Esta apuesta política colectiva y esta ruptura con lo normal, es la rabia contenida en las historias vividas que necesitamos contarnos, escucharnos, sentirnos, abrazarnos, decolonizarnos y sanarnos para construir una otredad diferente, alterna, disidente, contrariada a la normatividad universal, hegemónica eurocéntrica sobre lo que es el, la, lo ser. Una existencia alterna a esta narcodictadura que atraviesa nuestro cuerpo/territorio que es ancestral. Una apuesta antirracista en una sociedad racista, en una sociedad antinegra que reproduce la aceptación como ese constructo blanco histórico, binario y hetercisnormativo que sigue arraigado en la cotidianidad, en el lenguaje, incluso en la desesperanza. Una apuesta colectiva que rompa con la hegemonía individual que ha sostenido como bandera de lucha y por nombre sálvese quien pueda, somos comunidad, somos barrio, somos pueblo, somos de la tierra, somos disidencia sexual y diversidad, somos ancestralidad, somos para la tierra, nuestra retribución es la colectividad y nuestra bandera de lucha es la contrahegemonia antiblanca, anticolonial antinormativa, antindividualista.
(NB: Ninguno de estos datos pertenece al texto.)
(** X14: building a function context asks for every local variable name
    as a constant: afterwards each name the context answers
    [hasLocalVariable] for with true has its entry in the table, asking
    for it again changes nothing, and every entry the table had is
    still there. *)
Theorem PythonFunctionContext_init_interns_locals (parent : context)
    (function : function_node) (global_context : PythonGlobalContext)
    (var_name : string) :
  hasLocalVariable (PythonFunctionContext_init parent function global_context).1
    var_name = Return true ->
  is_Some (constants (PythonFunctionContext_init parent function global_context).2
             !! key (PyStr var_name)) /\
  (context_getConstantHandle
     (PythonFunctionContext_init parent function global_context).1
     (PythonFunctionContext_init parent function global_context).2
     (PyStr var_name)).2
  = (PythonFunctionContext_init parent function global_context).2 /\
  (forall k n,
     constants global_context !! k = Some n ->
     constants (PythonFunctionContext_init parent function global_context).2 !! k
     = Some n).
Proof.
  unfold PythonFunctionContext_init. cbn [fst snd hasLocalVariable].
  intros [= Hlocal]. apply bool_decide_eq_true in Hlocal.
  assert (Hrun : forall names pool,
            fold_left
              (fun pool local_name =>
                 (context_getConstantHandle (PythonFunctionContext parent function)
                    pool (PyStr local_name)).2) names pool
            = internAll (PyStr <$> names) pool).
  { induction names as [| name names IH]; intros pool; [reflexivity |].
    cbn [fold_left fmap list_fmap internAll].
    rewrite IH, context_getConstantHandle_global. reflexivity. }
  rewrite Hrun.
  assert (Hentry : is_Some
            (constants
               (internAll (PyStr <$> function_getLocalVariableNames function)
                  global_context) !! key (PyStr var_name))).
  { apply internAll_registers; [| reflexivity].
    apply list_elem_of_fmap. exists var_name. auto. }
  split; [exact Hentry |]. split.
  - rewrite context_getConstantHandle_global.
    destruct Hentry as [n Hn].
    rewrite (getConstantHandle_hit _ (PyStr var_name) n eq_refl Hn). reflexivity.
  - intros k n. apply internAll_keeps.
Qed.

End PoolMore.

(** ** More about the elision of absent arguments *)

Section TrailingNoneMore.

Import Fixtures.

Lemma drop_trailing_none_snoc (args : list (option expr)) :
  drop_trailing_none (args ++ [None]) = drop_trailing_none args.
Proof.
  unfold drop_trailing_none. rewrite length_app, Nat.add_comm.
  cbn [length Nat.add drop_trailing_none_loop].
  rewrite last_snoc, removelast_last. reflexivity.
Qed.

(** X15: the elision returns the one list that does not end in [None]
    and that the arguments extend by [None]s only; eliding a second time
    changes nothing. *)
Theorem drop_trailing_none_unique (kept : list (option expr)) (dropped : nat) :
  last kept <> Some None ->
  drop_trailing_none (kept ++ replicate dropped None) = kept /\
  drop_trailing_none (drop_trailing_none (kept ++ replicate dropped None))
  = drop_trailing_none (kept ++ replicate dropped None).
Proof.
  intros Hend.
  assert (Hkept : drop_trailing_none (kept ++ replicate dropped None) = kept).
  { induction dropped as [| dropped IH].
    - cbn. rewrite app_nil_r. apply drop_trailing_none_id, Hend.
    - rewrite replicate_S_end, app_assoc, drop_trailing_none_snoc. exact IH. }
  rewrite Hkept. split; [reflexivity |]. apply drop_trailing_none_id, Hend.
Qed.

Lemma drop_trailing_none_unique_witness :
  drop_trailing_none
    ([None; Some (ExpressionConstantRef (PyStr "utf-8"))] ++ replicate 1 None)
  = [None; Some (ExpressionConstantRef (PyStr "utf-8"))].
Proof.
  apply (drop_trailing_none_unique
           [None; Some (ExpressionConstantRef (PyStr "utf-8"))] 1).
  cbn. discriminate.
Defined.

(** X16: the elision loses no argument that is present: the arguments
    that are not [None] are the same before and after, in the same
    order, and what is kept is a prefix of the arguments. *)
Theorem drop_trailing_none_keeps_arguments (args : list (option expr)) :
  omap id (drop_trailing_none args) = omap id args /\
  drop_trailing_none args `prefix_of` args /\
  (length (drop_trailing_none args) <= length args)%nat.
Proof.
  destruct (drop_trailing_none_spec args) as [_ [dropped Hsplit]].
  assert (Hnone : omap id (replicate dropped (@None expr)) = []).
  { clear Hsplit. induction dropped as [| dropped IH]; [reflexivity | exact IH]. }
  split; [| split].
  - rewrite Hsplit at 2. rewrite omap_app, Hnone, app_nil_r. reflexivity.
  - exists (replicate dropped None). exact Hsplit.
  - rewrite Hsplit at 2. rewrite length_app. lia.
Qed.

End TrailingNoneMore.

(** ** Witnesses on printable keys *)

Section PrintablePoolMore.

Import Fixtures.

Lemma internAll_names_witness :
  exists before c after,
    [PyBool true; PyStr "a"; PyInt 1; PyStr "a"] = (before ++ c :: after)%list /\
    pooled c = true /\
    key (keys := printable_keys) c = key (keys := printable_keys) (PyStr "a") /\
    "_python_4_'a'" = "_python_" ++ namifyConstant (ConstantKeys := printable_keys) c /\
    Forall (fun c' => pooled c' = true ->
                      key (keys := printable_keys) c'
                      <> key (keys := printable_keys) (PyStr "a")) before.
Proof.
  apply (internAll_names (keys := printable_keys)
           [PyBool true; PyStr "a"; PyInt 1; PyStr "a"]
           {| constants := ∅; eval_orders_used := ∅ |}
           (key (keys := printable_keys) (PyStr "a")) "_python_4_'a'").
  - reflexivity.
  - vm_compute. reflexivity.
Defined.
Nuestra apuesta política disidente sexual también es la ternura de abrazarnos y llorarnos nuestras dolencias, hacernos cargo sacudirnos lo colonial, seguir resistiendo y nunca dejar de sentir rabia, es construir otras formas de amarnos, de sentirnos, de darnos placer, de juntarnos unes con otres y ser esta fuerza que no se rompe y que en su lugar se reconstruye, nos reconstruye.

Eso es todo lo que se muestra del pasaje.